• **Task instructions**
Exactly how many lines of the data below include the string "unfold"? State the number and nothing more.

[Collection entries]
******************************
Lemma Qlt_bool_Rlt_bool (x y : Q) :
  Nb06.Qlt_bool x y = Nb06.Rlt_bool (Q2R x) (Q2R y).
Proof.
  unfold Nb06.Qlt_bool, Nb06.Rlt_bool.
  destruct (Rlt_dec (Q2R x) (Q2R y)) as [H|H].
  - apply Rlt_Qlt in H. apply negb_true_iff.
    destruct (Qle_bool y x) eqn:E; [|reflexivity].
    apply Qle_bool_iff in E. exfalso. apply (Qlt_not_le _ _ H). exact E.
  - apply negb_false_iff. apply Qle_bool_iff.
    apply Qnot_lt_le. intro Hq. apply H. now apply Qlt_Rlt.
Qed.

(** On rational numbers, the version of [is_within] that runs gives
    the answer of the version on the real numbers. *)
Theorem is_within_Q_agrees (x a b : Q) :
  Nb06.is_within_Q x a b = Nb06.is_within (Q2R x) (Q2R a) (Q2R b).
Proof.
  unfold Nb06.is_within_Q, Nb06.is_within, Nb06.is_within_on.
  rewrite !Qlt_bool_Rlt_bool.
  replace (Nb06.Rgt_bool (Q2R x) (Q2R b)) with (Nb06.Rlt_bool (Q2R b) (Q2R x));
    [reflexivity|].
  unfold Nb06.Rlt_bool, Nb06.Rgt_bool.
  destruct (Rlt_dec (Q2R b) (Q2R x)), (Rgt_dec (Q2R x) (Q2R b)); try reflexivity;
    unfold Rgt in *; contradiction.
Qed.

(** ** [Karplus] *)

(** X3: the coupling the Karplus model gives is positive and bounded: it
    lies between 0.068 and 10.087 Hz for every angle, and 10.087 is its
    value at [PI]. *)
Theorem Karplus_bounds (theta : R) :
  (0.068 <= Nb06.Karplus theta <= 10.087)%R /\ Nb06.Karplus PI = 10.087%R.
Proof.
  split.
  - rewrite Karplus_through_cos. unfold Nb06.Karplus_of_cos.
    pose proof (COS_bound theta) as [Hl Hu].
    set (c := cos theta) in *. split.
    + assert (0 <= (c - 0.07) ^ 2)%R by apply pow2_ge_0. nra.
    + nra.
  - rewrite Karplus_through_cos, cos_PI. unfold Nb06.Karplus_of_cos. lra.
Qed.

(** ** Per-state means *)

Lemma select_where_none_iff (num : Type) (a : list num) (mask : list bool) :
  Nb06.select_where num a mask = None <-> length mask <> length a.
Proof.
  revert mask. induction a as [|x a IH]; intros [|b mask]; simpl.
  - split; [discriminate|congruence].
  - split; [discriminate|reflexivity].
  - split; [discriminate|reflexivity].
  - specialize (IH mask).
    destruct (Nb06.select_where num a mask) as [r|].
    + split; [discriminate|]. intro H. exfalso.
      assert (Hne : length mask <> length a) by congruence.
      apply IH in Hne. discriminate.
    + split; [|reflexivity]. intros _ H. injection H as H.
      destruct IH as [IH _]. now apply IH.
Qed.

(** Indexing by a mask fails exactly for a mask that is not empty and is
    not of the length of the array. *)
Lemma mask_select_none_iff (num : Type) (a : list num) (mask : list bool) :
  Nb06.mask_select num a mask = None <-> mask <> [] /\ length mask <> length a.
Proof.
  destruct mask as [|b mask].
  - simpl. split; [discriminate|intros [H _]; now contradiction H].
  - unfold Nb06.mask_select. rewrite select_where_none_iff.
    split; [intro H; split; [discriminate|exact H]|intros [_ H]; exact H].
Qed.

Lemma all_some_none_iff {A} (l : list (option A)) :
  Nb06.all_some l = None <-> In None l.
Proof.
  induction l as [|[x|] l IH]; simpl.
  - split; [discriminate|contradiction].
  - destruct (Nb06.all_some l) as [r|].
    + split; [discriminate|]. intros [H|H]; [discriminate|].
      apply IH in H. discriminate.
    + split; [|reflexivity]. intros _. right. now apply IH.
  - split; [now left|reflexivity].
Qed.

Lemma all_some_length {A} (l : list (option A)) (v : list A) :
  Nb06.all_some l = Some v -> length v = length l.
Proof.
  revert v. induction l as [|[x|] l IH]; intros v H; simpl in H.
  - now injection H as <-.
  - destruct (Nb06.all_some l) as [r|]; [|discriminate].
    injection H as <-. simpl. now rewrite (IH r).
  - discriminate.
Qed.

Lemma per_state_means_length
  (num : Type) (lit : Q -> num) (add div : num -> num -> num) (of_nat : nat -> num)
  (f : list num) (dtraj : list nat) (n : nat) (v : list num) :
  Nb06.per_state_means num lit add div of_nat f dtraj n = Some v -> length v = n.
Proof.
  unfold Nb06.per_state_means. intro H. apply all_some_length in H.
  now rewrite length_map, length_seq in H.
Qed.

Lemma per_state_means_none_iff
  (num : Type) (lit : Q -> num) (add div : num -> num -> num) (of_nat : nat -> num)
  (f : list num) (dtraj : list nat) (n : nat) :
  Nb06.per_state_means num lit add div of_nat f dtraj n = None
  <-> n <> 0 /\ dtraj <> [] /\ length dtraj <> length f.
Proof.
  unfold Nb06.per_state_means. rewrite all_some_none_iff, in_map_iff. split.
  - intros [i [Hi Hin]]. apply in_seq in Hin. split; [lia|].
    destruct (Nb06.mask_select num f (map (fun d => Nat.eqb d i) dtraj)) eqn:E;
      [discriminate|].
    apply mask_select_none_iff in E. destruct E as [E1 E2].
    rewrite length_map in E2. split; [|exact E2].
    intros ->. now apply E1.
  - intros [Hn [Hd Hl]]. exists 0. split.
    + assert (E : Nb06.mask_select num f (map (fun d => Nat.eqb d 0) dtraj) = None).
      { apply mask_select_none_iff. rewrite length_map. split; [|exact Hl].
        destruct dtraj; [now contradiction Hd|discriminate]. }
      now rewrite E.
    + apply in_seq. lia.
Qed.

(** X4: the per-state means raise exactly when there is at least one state
    to average and the discrete trajectory is not empty and differs in
    length from the observable trajectory.  With no state nothing is
    indexed, and an empty discrete trajectory gives empty masks, which
    select nothing from an array of any length. *)
Theorem per_state_means_raises_iff
  (num : Type) (lit : Q -> num) (add div : num -> num -> num) (of_nat : nat -> num)
  (f : list num) (dtraj : list nat) (n : nat) :
  Nb06.per_state_means num lit add div of_nat f dtraj n = None
  <-> n <> 0 /\ dtraj <> [] /\ length dtraj <> length f.
Proof. apply per_state_means_none_iff. Qed.

Lemma per_state_means_raises_iff_witness :
  Nb06.per_state_means Q (fun q => q) Qplus Qdiv Nb06.Qof_nat [1; 2]%Q [0] 1 = None
  <-> 1 <> 0 /\ [0] <> [] /\ length [0] <> length [1; 2]%Q.
Proof.
  exact (per_state_means_raises_iff Q (fun q => q) Qplus Qdiv Nb06.Qof_nat
           [1; 2]%Q [0] 1).
Defined.

(** ** The J-coupling of the Markov states *)

Lemma hstack_some {A} (arrays : list (list A)) :
  arrays <> [] -> Observables.hstack arrays = Some (concat arrays).
Proof. destruct arrays; [contradiction|reflexivity]. Qed.

(** X6: [jcoupl_markov] stacks the trajectories before it averages.  It
    raises exactly when one of the two lists holds no trajectory to stack,
    or when there is a state to average and the stacked discrete
    trajectory is not empty and differs in length from the stacked
    observable trajectory; how the frames are split into trajectories does
    not matter.  When it returns, it has one entry per state. *)
Theorem jcoupl_markov_raises_iff
  (num : Type) (lit : Q -> num) (add div : num -> num -> num) (of_nat : nat -> num)
  (dtrajs : list (list nat)) (ftrajs : list (list num)) (n : nat) :
  (Observables.jcoupl_markov num lit add div of_nat dtrajs ftrajs n = None
   <-> dtrajs = [] \/ ftrajs = [] \/
       (n <> 0 /\ concat dtrajs <> [] /\
        length (concat dtrajs) <> length (concat ftrajs))) /\
  (forall v, Observables.jcoupl_markov num lit add div of_nat dtrajs ftrajs n = Some v ->
             length v = n).
Proof.
  unfold Observables.jcoupl_markov, Observables.jcoupl_rows.
  destruct dtrajs as [|dt dtrajs].
  - simpl. split; [split; [now left|reflexivity]|discriminate].
  - rewrite (hstack_some (dt :: dtrajs)) by discriminate.
    destruct ftrajs as [|ft ftrajs].
    + simpl. split; [split; [right; now left|reflexivity]|discriminate].
    + rewrite (hstack_some (ft :: ftrajs)) by discriminate.
      cbn [combine map fst snd]. split.
      * rewrite per_state_means_none_iff. split.
        -- intro H. right. now right.
        -- intros [H|[H|H]]; [discriminate|discriminate|exact H].
      * intros v Hv. now apply per_state_means_length in Hv.
Qed.

Lemma jcoupl_markov_raises_iff_witness :
  (Observables.jcoupl_markov Q (fun q => q) Qplus Qdiv Nb06.Qof_nat
     [[0]; [1]] [[1; 2]%Q; [3]%Q] 2 = None
   <-> [[0]; [1]] = [] \/ [[1; 2]%Q; [3]%Q] = [] \/
       (2 <> 0 /\ concat [[0]; [1]] <> [] /\
        length (concat [[0]; [1]]) <> length (concat [[1; 2]%Q; [3]%Q]))) /\
  (forall v, Observables.jcoupl_markov Q (fun q => q) Qplus Qdiv Nb06.Qof_nat
               [[0]; [1]] [[1; 2]%Q; [3]%Q] 2 = Some v ->
             length v = 2).
Proof.
  exact (jcoupl_markov_raises_iff Q (fun q => q) Qplus Qdiv Nb06.Qof_nat
           [[0]; [1]] [[1; 2]%Q; [3]%Q] 2).
Defined.

(** ** The histograms of the metastable sets *)

Lemma take_none_iff {A} (a : list A) (idx : list nat) :
  Observables.take a idx = None <-> exists i, In i idx /\ length a <= i.
Proof.
  induction idx as [|i idx IH]; simpl.
  - split; [discriminate|]. intros [i [[] _]].
  - destruct (nth_error a i) as [x|] eqn:Hx.
    + destruct (Observables.take a idx) as [r|].
      * split; [discriminate|]. intros [j [[<-|Hj] Hle]].
        -- apply nth_error_None in Hle. congruence.
        -- destruct IH as [_ IH]. discriminate IH. now exists j.
      * split; [|reflexivity]. intros _.
        destruct IH as [IH _]. destruct (IH eq_refl) as [j [Hj Hle]].
        exists j. split; [now right|assumption].
    + split; [|reflexivity]. intros _. exists i. split; [now left|].
      now apply nth_error_None.
Qed.


(** The frames selected from position [start] on, with the part of the
    trajectory that lies before them dropped. *)
Lemma take_where_from {A} (pre ftraj : list A) (dtraj set : list nat) :
  length dtraj <= length ftraj ->
  Observables.take (pre ++ ftraj)%list
    (Observables.where_from (length pre) (Observables.isin dtraj set))
  = Some (map fst (filter (fun fd => existsb (Nat.eqb (snd fd)) set)
                          (combine ftraj dtraj))).
Proof.
  revert pre ftraj. induction dtraj as [|d dtraj IH]; intros pre ftraj Hl.
  - destruct ftraj; reflexivity.
  - destruct ftraj as [|x ftraj]; [simpl in Hl; lia|].
    simpl in Hl. apply le_S_n in Hl.
    specialize (IH (pre ++ [x])%list ftraj Hl).
    rewrite <- app_assoc, length_app in IH. simpl in IH.
    rewrite Nat.add_1_r in IH.
    simpl. destruct (existsb (Nat.eqb d) set); simpl.
    + rewrite IH. rewrite nth_error_app2 by lia.
      rewrite Nat.sub_diag. reflexivity.
    + exact IH.
Qed.

(** X9: when [ftraj] has at least the frames of the discrete trajectory,
    the sample drawn for a metastable set never raises, and it holds, in
    the order of time, exactly the values of the frames whose state is in
    the set. *)
Theorem histogram_sample_is_the_frames_of_the_set {A}
  (ftraj : list A) (dtraj metastable_set : list nat) :
  length dtraj <= length ftraj ->
  Observables.histogram_sample ftraj dtraj metastable_set
  = Some (map fst (filter (fun fd => existsb (Nat.eqb (snd fd)) metastable_set)
                          (combine ftraj dtraj))).
Proof.
  intro H. exact (take_where_from [] ftraj dtraj metastable_set H).
Qed.

Lemma histogram_sample_is_the_frames_of_the_set_witness :
  Observables.histogram_sample [10; 11; 12; 13] [0; 2; 1; 2] [2]
  = Some (map fst (filter (fun fd => existsb (Nat.eqb (snd fd)) [2])
                          (combine [10; 11; 12; 13] [0; 2; 1; 2]))).
Proof.
  apply (histogram_sample_is_the_frames_of_the_set [10; 11; 12; 13] [0; 2; 1; 2] [2]).
  simpl. lia.
Defined.

Lemma where_from_length (mask : list bool) (i : nat) :
  length (Observables.where_from i mask) = length (filter (fun b => b) mask).
Proof.
  revert i. induction mask as [|b mask IH]; intro i; simpl; [reflexivity|].
  destruct b; simpl; now rewrite IH.
Qed.

Lemma traj_indices_cons (d : nat) (dtraj set : list nat) :
  length (Observables.traj_indices (d :: dtraj) set)
  = (if existsb (Nat.eqb d) set then 1 else 0)
    + length (Observables.traj_indices dtraj set).
Proof.
  unfold Observables.traj_indices, Observables.np_where. simpl.
  rewrite length_app, !where_from_length.
  destruct (existsb (Nat.eqb d) set); reflexivity.
Qed.

Lemma sum_of_memberships (d : nat) (sets : list (list nat)) :
  list_sum (map (fun s => if existsb (Nat.eqb d) s then 1 else 0) sets)
  = length (filter (fun s => existsb (Nat.eqb d) s) sets).
Proof.
  induction sets as [|s sets IH]; simpl; [reflexivity|].
  destruct (existsb (Nat.eqb d) s); simpl; now rewrite IH.
Qed.

(** X10: when every state of the discrete trajectory lies in exactly one
    of the metastable sets, the samples of the sets share the frames out:
    their sizes add up to the number of frames. *)
Theorem metastable_samples_share_the_frames
  (dtraj : list nat) (metastable_sets : list (list nat)) :
  (forall d, In d dtraj ->
             length (filter (fun s => existsb (Nat.eqb d) s) metastable_sets) = 1) ->
  list_sum (map (fun s => length (Observables.traj_indices dtraj s)) metastable_sets)
  = length dtraj.
Proof.
  induction dtraj as [|d dtraj IH]; intro H.
  - clear H. induction metastable_sets as [|s sets IHs]; [reflexivity|].
    simpl. exact IHs.
  - assert (Hsplit :
      list_sum (map (fun s => length (Observables.traj_indices (d :: dtraj) s))
                    metastable_sets)
      = list_sum (map (fun s => if existsb (Nat.eqb d) s then 1 else 0) metastable_sets)
        + list_sum (map (fun s => length (Observables.traj_indices dtraj s))
                        metastable_sets)).
    { clear. induction metastable_sets as [|s sets IHs]; simpl; [reflexivity|].
      rewrite traj_indices_cons, IHs. lia. }
    rewrite Hsplit, sum_of_memberships, (H d (or_introl eq_refl)), IH.
    + reflexivity.
    + intros d' Hd'. apply H. now right.
Qed.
******************************
• **Exercise answer**
11